Some students are so far behind by the time they reach university that there is little point accepting them to study as they are unlikely to succeed, according to UCT philosophy professor David Benatar.
“We need to recognise that admitting those students who are so unprepared that they are unlikely to succeed even with academic support is both a disservice to those students and a negligent use of public funds,” he argued in his contribution to the debate on UCT’s admissions policy.
This follows the university’s call for comments on its admissions policy to be submitted to its Commission into Student Admissions.
The policy, which uses race as a proxy for classifying students as disadvantaged, is presently under review.
Benatar said it was entirely appropriate in an admissions decision to favour to some extent those who had been educationally disadvantaged.
But he argued that because of the low standards of primary and secondary education, some students might already be too disadvantaged.
“In addition to all the other research that is being undertaken in connection with admissions, we need to know whether admission standards could be altered to ensure that those who are admitted are more likely to succeed.”
He said in this way UCT’s admissions policy would favour only the disadvantaged people who could succeed with reasonable support.
In his letter to the commission, Benatar said that instead of rehashing his arguments, he would enclose two pieces he had recently written – one in the SA Journal of Higher Education and a shorter one from the Politicsweb website.
He did add a few points to the letter.
The first was that he hoped the university was truly seeking a proxy for disadvantage and not a proxy for race.
“The latter would just be racialism in disguise. Given the history of South Africa, we should expect that most of those who are disadvantaged are those who (or whose parents) were previously classified as ‘black’.”
Benatar said the test of UCT’s commitment to non-racialism would be its use of race in other policies – including staff appointments and scholarships.
“Will some of these continue to be restricted to people of some racial groups, irrespective of the financial or educational level of individuals in those groups?”
The DA Students Organisation has called for race criteria to be scrapped and replaced with criteria such as a student’s school background and socio-economic status.

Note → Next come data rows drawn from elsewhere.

(** The reply goes into the worker's own buffer. *)
Lemma send_local s dest count s' c' m' : std_ctx c -> 0 <= count ->
  sendToNode_zsim nic fuel s c m (lbuf i) 64 dest (Z.of_nat i) (raw i) true count = Ret (s', c', m') ->
  exists d' n', sendToNode_zsim nic fuel s d n (lbuf i) 64 dest (Z.of_nat i) (raw i) true count = Ret (s', d', n') /\
    local_call i c m d n c' m' d' n'.
Proof.
  intros [H1 H2] Hc. unfold sendToNode_zsim. rewrite (sp_struct _ _ _ Hp), (get_qp_same _ _ _ Hp), H1, H2.
  change (MSGS_PER_PAIR =? 0) with false. cbv iota zeta. intros H.
  apply bind_Ret_inv in H as (q & -> & H). cbn [mbind outcome_bind].
  apply bind_Ret_inv in H as (m1 & Em & H).
  destruct (wr_bytes_same _ _ _ _ _ _ Hm Em) as (n1 & -> & Hm1 & Hf). cbn [mbind outcome_bind].
  apply bind_Ret_inv in H as ([[s1 wq1] cq1] & -> & H). cbn [mbind outcome_bind].
  apply bind_Ret_inv in H as (c1 & E & [= <- <- <-]). destruct (set_qp_same _ _ _ _ _ Hp E) as (d1 & -> & Hs & Ht).
  exists d1, n1. split; [done|]. split; [done..|]. destruct Hf as [Ho Hl Hb]. split; [done..|].
  intros b Hout. apply Hb. change MSGS_PER_PAIR with 256. change RPC_MAX_PAYLOAD with 512. unfold in_buffer, buffer_bytes in Hout.
  pose proof (Z.mod_pos_bound count 256 ltac:(lia)).
  unfold getUnderlyingAddress, i32. rewrite u64_small, u32_small, (proj2 (Z.ltb_lt _ _)), length_le_bytes by lia. lia.
Qed.

Lemma turn_local w c' m' w' : std_ctx c -> buf_ok i w -> 0 <= w_nb w -> turn i (c, m, w) = Ret (c', m', w') ->
  exists d' n', turn i (d, n, w) = Ret (d', n', w') /\ local_call i c m d n c' m' d' n' /\ buf_ok i w' /\ 0 <= w_nb w'.
Proof.
  destruct w as [s pc buf cnt nb]. unfold buf_ok. cbn [w_pc w_buf w_nb turn]. intros Hstd Hb Hnb H.
  destruct pc as [ | | | |rpc written|rpc| ].
  - apply bind_Ret_inv in H as ([c1 b] & E & [= <- <- <-]).
    assert (b = lbuf i) as -> by (unfold registerNewLocalBuffer in E; apply bind_Ret_inv in E as (? & _ & [= _ <-]); done).
    destruct (buffer_local _ _ _ E) as (d1 & -> & Hs & Ht). exists d1, n. split; [done|]. split; [by apply local_ctx|]. by split; [right|].
  - apply bind_Ret_inv in H as (c1 & E & [= <- <- <-]). destruct (set_qp_same _ _ _ _ _ Hp E) as (d1 & E1 & Hs & Ht).
    unfold registerNewSONUMAQP. rewrite E1. exists d1, n. split; [done|]. split; [by apply local_ctx|].
    destruct Hb; [done|]. by split; [right|].
  - injection H as <- <- <-. exists d, n. split; [done|]. split; [by apply local_refl|]. destruct Hb; [done|]. by split; [right|].
  - apply bind_Ret_inv in H as ([[[s1 c1] rpc] w] & E & H). destruct (receive_local _ _ _ _ _ _ _ E) as (d1 & -> & Hs & Ht).
    cbn [mbind outcome_bind]. destruct Hb; [done|].
    destruct (payload_len rpc =? 57005); [|destruct (cnt =? 2 ^ 31 - 1); [done|]]; injection H as <- <- <-;
      exists d1, n; (split; [done|]; split; [by apply local_ctx|by split; [right|]]).
  - destruct Hb as [|Hb]; [done|]. rewrite Hb in H |- *. apply bind_Ret_inv in H as ([[s1 c1] m1] & E & [= <- <- <-]).
    destruct (send_local _ _ _ _ _ _ Hstd (proj1 (u32_range nb)) E) as (d1 & n1 & -> & Hl).
    exists d1, n1. split; [done|]. split; [done|]. by split; [right|].
  - apply bind_Ret_inv in H as ([s1 c1] & E & [= <- <- <-]). destruct (release_local _ _ _ _ E) as (d1 & -> & Hs & Ht).
    exists d1, n. split; [done|]. split; [by apply local_ctx|]. destruct Hb; [done|]. cbn [w_pc w_buf w_nb]. split; [by right|]. lia.
  - injection H as <- <- <-. exists d, n. split; [done|]. split; [by apply local_refl|]. by split.
Qed.
End Calls.
(** ** The walks of the kinds that have to look for an element *)

(** From the element [y] of a chain to the one before [stop]: over [ys] to the last of them. *)
Lemma walk_spec dbl fuel m stop y ys F : Forall (fun x => x <> stop) ys -> (length ys <= fuel)%nat ->
  holds m (seg dbl (nxt y) ys ++ (tail_of (nxt y) ys, stop) :: F) ->
  walk off fuel m stop y = Ret (default y (last ys)).
Proof.
  revert y fuel F. induction ys as [|x ys IH]; intros y fuel F Hs Hf H.
  - destruct fuel; cbn [walk]; cells; store_ld; by rewrite Z.eqb_refl.
  - apply Forall_cons in Hs as [Hx Hs]. destruct fuel as [|fuel]; [cbn in Hf; lia|]. cbn [walk]. cells. store_ld.
    rewrite (proj2 (Z.eqb_neq x stop) Hx), (IH x fuel ((nxt y, x) :: (if dbl then [(w2 (nxt x), nxt y)] else []) ++ F)).
    + destruct ys; [done|]. change (last (x :: z :: ys)) with (last (z :: ys)). by destruct (last (z :: ys)) eqn:E; [|apply last_None in E].
    + done.
    + cbn in Hf. lia.
    + revert H. apply holds_perm. solve_Permutation.
Qed.

Lemma tail_of_default x xs : nxt (default x (last xs)) = tail_of (nxt x) xs.
Proof. destruct (last xs) as [y|] eqn:E; [by rewrite (tail_of_last _ _ _ E)|]. by apply last_None in E as ->. Qed.

(** The elements of a list are different. *)
Lemma seg_addresses dbl p xs v : p :: (nxt <$> xs) ⊆+ (seg dbl p xs ++ [(tail_of p xs, v)]).*1.
Proof.
  revert p. induction xs as [|x xs IH]; intros p; [done|]. cbn [seg tail_of fmap list_fmap app]. cbn [fst].
  rewrite <- app_assoc, fmap_app. apply submseteq_skip. etrans; [apply IH|]. apply submseteq_inserts_l. done.
Qed.
Lemma chain_NoDup dbl tq m h xs F : holds m (chain dbl tq h xs ++ F) -> NoDup xs.
Proof.
  unfold chain. rewrite !app_assoc, <- app_assoc. intros [Hn _]%holds_app_l. apply (NoDup_fmap_1 nxt).
  destruct (submseteq_Permutation _ _ (seg_addresses dbl h xs NULL)) as [k E].
  rewrite E in Hn. cbn [app] in Hn. apply NoDup_cons_1_2, NoDup_app in Hn. tauto.
Qed.
Lemma NoDup_before (xs : list Z) e ys : NoDup (xs ++ e :: ys) -> Forall (fun x => x <> e) xs.
Proof. rewrite NoDup_app, Forall_forall. intros (_ & H & _) x Hx ->. apply (H e Hx). left. Qed.

(** Concatenation by a walk. *)
Lemma LIST_CONCAT_spec fuel m h1 h2 xs ys F : nonnull xs -> nonnull ys -> (length xs <= fuel)%nat ->
  holds m (llist h1 xs ++ llist h2 ys ++ F) ->
  exists m', LIST_CONCAT off fuel m h1 h2 = Ret m' /\ holds m' (llist h1 (xs ++ ys) ++ llist h2 [] ++ F).
Proof.
  unfold LIST_CONCAT, LIST_FIRST, LIST_INIT. intros Hx Hy Hf H. destruct xs as [|x xs].
  { first_of ys; by_cells. }
  apply nonnull_cons in Hx as [Hx Hxs]. destruct ys as [|y ys].
  { rewrite app_nil_r. cells. exec. finish. }
  apply nonnull_cons in Hy as [Hy _]. cells. exec.
  rewrite (walk_spec true fuel m NULL x xs ((h1, x) :: (w2 (nxt x), h1) :: llist h2 (y :: ys) ++ F)) by
    (done || (cbn in Hf; lia) || (revert H; apply holds_perm; cells; solve_Permutation)).
  cbn [mbind outcome_bind]. rewrite tail_of_default. exec. finish.
Qed.

(** ** Singly linked tail queues *)

Lemma STAILQ_INIT_spec m h v w F : holds m ((h, v) :: (w2 h, w) :: F) ->
  exists m', STAILQ_INIT m h = Ret m' /\ holds m' (stailq h [] ++ F).
Proof. unfold STAILQ_INIT. by_cells. Qed.

Lemma STAILQ_INSERT_HEAD_spec m h xs e v w F : nonnull xs -> holds m (stailq h xs ++ node false e v w ++ F) ->
  exists m', STAILQ_INSERT_HEAD off m h e = Ret m' /\ holds m' (stailq h (e :: xs) ++ F).
Proof. unfold STAILQ_INSERT_HEAD, STAILQ_FIRST. intros Hx H. first_of xs; by_cells. Qed.

Lemma STAILQ_INSERT_AFTER_spec m h xs y ys e v w F : nonnull ys -> holds m (stailq h (xs ++ y :: ys) ++ node false e v w ++ F) ->
  exists m', STAILQ_INSERT_AFTER off m h y e = Ret m' /\ holds m' (stailq h (xs ++ y :: e :: ys) ++ F).
Proof. unfold STAILQ_INSERT_AFTER, STAILQ_NEXT. intros Hx H. first_of ys; by_cells. Qed.

Lemma STAILQ_INSERT_TAIL_spec m h xs e v w F : holds m (stailq h xs ++ node false e v w ++ F) ->
  exists m', STAILQ_INSERT_TAIL off m h e = Ret m' /\ holds m' (stailq h (xs ++ [e]) ++ F).
Proof. unfold STAILQ_INSERT_TAIL. by_cells. Qed.

Lemma STAILQ_LAST_spec m h xs F : nonnull xs -> holds m (stailq h xs ++ F) -> STAILQ_LAST off m h = Ret (default NULL (last xs)).
Proof.
  unfold STAILQ_LAST, STAILQ_EMPTY. intros Hx H. destruct xs as [|x xs]; [cells; by exec|].
  apply nonnull_cons in Hx as [Hx _]. destruct (last (x :: xs)) as [y|] eqn:E; [|by apply last_None in E].
  apply (tail_of_last h) in E. unfold chain in H. rewrite E in H. cells. exec. by rewrite containerof_nxt.
Qed.

Lemma STAILQ_CONCAT_spec m h1 h2 xs ys F : nonnull ys -> holds m (stailq h1 xs ++ stailq h2 ys ++ F) ->
  exists m', STAILQ_CONCAT m h1 h2 = Ret m' /\ holds m' (stailq h1 (xs ++ ys) ++ stailq h2 [] ++ F).
Proof.
  unfold STAILQ_CONCAT, STAILQ_EMPTY, STAILQ_FIRST, STAILQ_INIT. intros Hx H. first_of ys; [|by_cells].
  cells. exec. rewrite app_nil_r. finish.
Qed.

Lemma STAILQ_SWAP_spec m h1 h2 xs ys F : nonnull xs -> nonnull ys -> holds m (stailq h1 xs ++ stailq h2 ys ++ F) ->
  exists m', STAILQ_SWAP m h1 h2 = Ret m' /\ holds m' (stailq h1 ys ++ stailq h2 xs ++ F).
Proof. unfold STAILQ_SWAP, STAILQ_FIRST, STAILQ_EMPTY. intros Hx Hy H. first_of xs; first_of ys; by_cells. Qed.

(** Removal: the head, or after the element a walk finds. *)
Lemma find_before tq fuel m h x xs e ys F : (length xs <= fuel)%nat -> holds m (chain false tq h ((x :: xs) ++ e :: ys) ++ F) ->
  x <> e /\ walk off fuel m e x = Ret (default x (last xs)).
Proof.
  intros Hf H. pose proof (NoDup_before _ _ _ (chain_NoDup _ _ _ _ _ _ H)) as [Hx Hxs]%Forall_cons. split; [done|].
  apply (walk_spec false _ _ _ _ _ ((h, x) :: seg false (nxt e) ys ++
    (tail_of (nxt e) ys, NULL) :: (if tq then [(w2 h, tail_of (nxt e) ys)] else []) ++ F)); [done|done|].
  cells. revert H. apply holds_perm. solve_Permutation.
Qed.

Lemma STAILQ_REMOVE_spec fuel m h xs e ys F : nonnull ys -> (length xs <= fuel)%nat -> holds m (stailq h (xs ++ e :: ys) ++ F) ->
  exists m', STAILQ_REMOVE off fuel m h e = Ret m' /\ holds m' (stailq h (xs ++ ys) ++ out_node false h xs e ys ++ F).
Proof.
  unfold STAILQ_REMOVE, STAILQ_REMOVE_HEAD, STAILQ_REMOVE_AFTER, STAILQ_FIRST, STAILQ_NEXT, out_node. intros Hy Hf H.
  destruct xs as [|x xs].
  - first_of ys; cells; exec; rewrite Z.eqb_refl; exec; finish.
  - destruct (find_before true fuel m h x xs e ys F ltac:(cbn in Hf; lia) H) as [Hne Hw].
    first_of ys; cells; exec; rewrite (proj2 (Z.eqb_neq x e) Hne), Hw; cbn [mbind outcome_bind];
      rewrite tail_of_default; exec; finish.
Qed.

(** ** Singly linked lists *)

Lemma SLIST_INIT_spec m h v F : holds m ((h, v) :: F) -> exists m', SLIST_INIT m h = Ret m' /\ holds m' (slist h [] ++ F).
Proof. unfold SLIST_INIT. by_cells. Qed.

Lemma SLIST_INSERT_HEAD_spec m h xs e v w F : holds m (slist h xs ++ node false e v w ++ F) ->
  exists m', SLIST_INSERT_HEAD off m h e = Ret m' /\ holds m' (slist h (e :: xs) ++ F).
Proof. unfold SLIST_INSERT_HEAD, SLIST_FIRST. intros H. destruct xs; by_cells. Qed.

Lemma SLIST_INSERT_AFTER_spec m h xs y ys e v w F : holds m (slist h (xs ++ y :: ys) ++ node false e v w ++ F) ->
  exists m', SLIST_INSERT_AFTER off m y e = Ret m' /\ holds m' (slist h (xs ++ y :: e :: ys) ++ F).
Proof. unfold SLIST_INSERT_AFTER, SLIST_NEXT. intros H. destruct ys; by_cells. Qed.

Lemma SLIST_REMOVE_spec fuel m h xs e ys F : (length xs <= fuel)%nat -> holds m (slist h (xs ++ e :: ys) ++ F) ->
  exists m', SLIST_REMOVE off fuel m h e = Ret m' /\ holds m' (slist h (xs ++ ys) ++ out_node false h xs e ys ++ F).
Proof.
  unfold SLIST_REMOVE, SLIST_REMOVE_HEAD, SLIST_REMOVE_AFTER, SLIST_FIRST, SLIST_NEXT, out_node. intros Hf H.
  destruct xs as [|x xs].
  - destruct ys; cells; exec; rewrite Z.eqb_refl; exec; finish.
  - destruct (find_before false fuel m h x xs e ys F ltac:(cbn in Hf; lia) H) as [Hne Hw].
    destruct ys; cells; exec; rewrite (proj2 (Z.eqb_neq x e) Hne), Hw; cbn [mbind outcome_bind];
      rewrite tail_of_default; exec; finish.
Qed.

Lemma SLIST_REMOVE_PREVPTR_spec m h xs e ys F : holds m (slist h (xs ++ e :: ys) ++ F) ->
  exists m', SLIST_REMOVE_PREVPTR off m (tail_of h xs) e = Ret m' /\ holds m' (slist h (xs ++ ys) ++ out_node false h xs e ys ++ F).
Proof. unfold SLIST_REMOVE_PREVPTR, SLIST_NEXT, out_node. intros H. destruct ys; by_cells. Qed.

Lemma SLIST_SWAP_spec m h1 h2 xs ys F : holds m (slist h1 xs ++ slist h2 ys ++ F) ->
  exists m', SLIST_SWAP m h1 h2 = Ret m' /\ holds m' (slist h1 ys ++ slist h2 xs ++ F).
Proof. unfold SLIST_SWAP, SLIST_FIRST. intros H. destruct xs, ys; by_cells. Qed.

Lemma SLIST_CONCAT_spec fuel m h1 h2 xs ys F : nonnull xs -> nonnull ys -> (length xs <= fuel)%nat ->
  holds m (slist h1 xs ++ slist h2 ys ++ F) ->
  exists m', SLIST_CONCAT off fuel m h1 h2 = Ret m' /\ holds m' (slist h1 (xs ++ ys) ++ slist h2 [] ++ F).
Proof.
  unfold SLIST_CONCAT, SLIST_FIRST, SLIST_INIT. intros Hx Hy Hf H. destruct xs as [|x xs].
  { first_of ys; by_cells. }
  apply nonnull_cons in Hx as [Hx Hxs]. destruct ys as [|y ys].
  { rewrite app_nil_r. cells. exec. finish. }
  apply nonnull_cons in Hy as [Hy _]. cells. exec.
  rewrite (walk_spec false fuel m NULL x xs ((h1, x) :: slist h2 (y :: ys) ++ F)) by
    (done || (cbn in Hf; lia) || (revert H; apply holds_perm; cells; solve_Permutation)).
  cbn [mbind outcome_bind]. rewrite tail_of_default. exec. finish.
Qed.

(** ** Loops *)

Section Loops.
Context {S : Type} (next : store -> Z -> outcome Z) (body : S -> store -> Z -> outcome (bool * S * store)) (f : S -> Z -> bool * S).

(** [next] goes through the elements. *)
Fixpoint path (m : store) (xs : list Z) : Prop :=
  match xs with [] => True | x :: ys => x <> NULL /\ next m x = Ret (default NULL (head ys)) /\ path m ys end.

(** The loop as a function of the elements: the state and the element at which it ends. *)
Fixpoint visit (s : S) (xs : list Z) : S * Z :=
  match xs with [] => (s, NULL) | x :: xs => if fst (f s x) then (snd (f s x), x) else visit (snd (f s x)) xs end.

Lemma foreach_visits m xs fuel s : path m xs -> (length xs <= fuel)%nat ->
  (forall s x, x ∈ xs -> body s m x = Ret (fst (f s x), snd (f s x), m)) ->
  foreach next body fuel s m (default NULL (head xs)) = Ret (fst (visit s xs), m, snd (visit s xs)) /\
  foreach_safe next body fuel s m (default NULL (head xs)) = Ret (fst (visit s xs), m, snd (visit s xs)).
Proof.
  revert fuel s. induction xs as [|x xs IH]; intros fuel s Hp Hf Hb.
  - by destruct fuel.
  - destruct Hp as (Hx & Hn & Hp). destruct fuel as [|fuel]; [cbn in Hf; lia|].
    destruct (IH fuel (snd (f s x)) Hp ltac:(cbn in Hf; lia) ltac:(intros; apply Hb; by right)) as [E1 E2].
    cbn [foreach foreach_safe head default visit]. cbn [default id]. rewrite (proj2 (Z.eqb_neq x NULL) Hx), Hn.
    cbn [mbind outcome_bind]. rewrite !Hb by left. cbn [mbind outcome_bind].
    destruct (f s x) as [[] s']; cbn [fst snd] in *; [done|]. rewrite Hn. cbn [mbind outcome_bind]. by rewrite E1, E2.
Qed.
End Loops.

Lemma seg_path dbl m p xs F : nonnull xs -> holds m (seg dbl p xs ++ (tail_of p xs, NULL) :: F) -> path (fun m e => ld m (nxt e)) m xs.
Proof.
  revert p F. induction xs as [|x xs IH]; intros p F Hx H; [done|]. apply nonnull_cons in Hx as [Hx Hxs].
  cbn [path]. split; [done|]. split; [destruct xs; cells; by exec|].
  apply (IH (nxt x) ((p, x) :: (if dbl then [(w2 (nxt x), p)] else []) ++ F)); [done|].
  revert H. apply holds_perm. cells. solve_Permutation.
Qed.
Lemma chain_path dbl tq m h xs F : nonnull xs -> holds m (chain dbl tq h xs ++ F) -> path (fun m e => ld m (nxt e)) m xs.
Proof. unfold chain. intros Hx H. rewrite <- !app_assoc in H. by apply (seg_path _ _ _ _ _ Hx H). Qed.
Lemma chain_first dbl tq m h xs F : holds m (chain dbl tq h xs ++ F) -> ld m h = Ret (default NULL (head xs)).
Proof. intros H. destruct xs; cells; by exec. Qed.

Lemma chain_next dbl tq m h xs y ys F : holds m (chain dbl tq h (xs ++ y :: ys) ++ F) -> ld m (nxt y) = Ret (default NULL (head ys)).
Proof. intros H. destruct ys; cells; by exec. Qed.

Lemma tailq_reverse_path m h xs F : nonnull xs -> holds m (tailq h xs ++ F) -> path (TAILQ_PREV off) m (reverse xs).
Proof.
  intros Hx H. assert (G : forall ys zs, xs = ys ++ zs -> path (TAILQ_PREV off) m (reverse ys)); [|apply (G xs []); by rewrite app_nil_r].
  intros ys. induction ys as [|y ys IH] using rev_ind; intros zs E; [done|].
  rewrite reverse_snoc. rewrite <- app_assoc in E. cbn [app] in E. cbn [path]. rewrite E in H, Hx.
  apply nonnull_app in Hx as [_ [Hy _]%nonnull_cons]. split; [done|].
  rewrite (TAILQ_PREV_spec _ _ _ _ _ _ H), <- last_reverse, reverse_involutive. split; [done|]. by apply (IH (y :: zs)).
Qed.

(** Removal in a loop that reads the next element first: the body removes the elements of [p]. *)
Definition remove_if (p : Z -> bool) (h : Z) (s : list Z) (m : store) (e : Z) : outcome (bool * list Z * store) :=
  if p e then m ← TAILQ_REMOVE off m h e; Ret (false, s ++ [e], m) else Ret (false, s, m).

It said students with similar backgrounds and education should compete on the same terms for admission.
But the SA Students Congress has said it did not want a change to the university’s admission policy.
These submissions are just some of the 85 under review by the UCT commission.
A number of individuals, who have not made submissions, contacted the Cape Times with their thoughts on the admissions policy.
AfriForum Youth chairman Charl Oberholzer said students should not be categorised by race.
He said that the top 5 percent of matrics, irrespective of race, should be allowed entrance to a faculty without being submitted to racial categorisation to ensure that top talent remained in SA.
Glen Snyman, the founder and co-ordinator of People Against Race Classification, called for the race-based policy to be discontinued immediately.
He said that every applicant to UCT should tick the “black African” block on the admission application.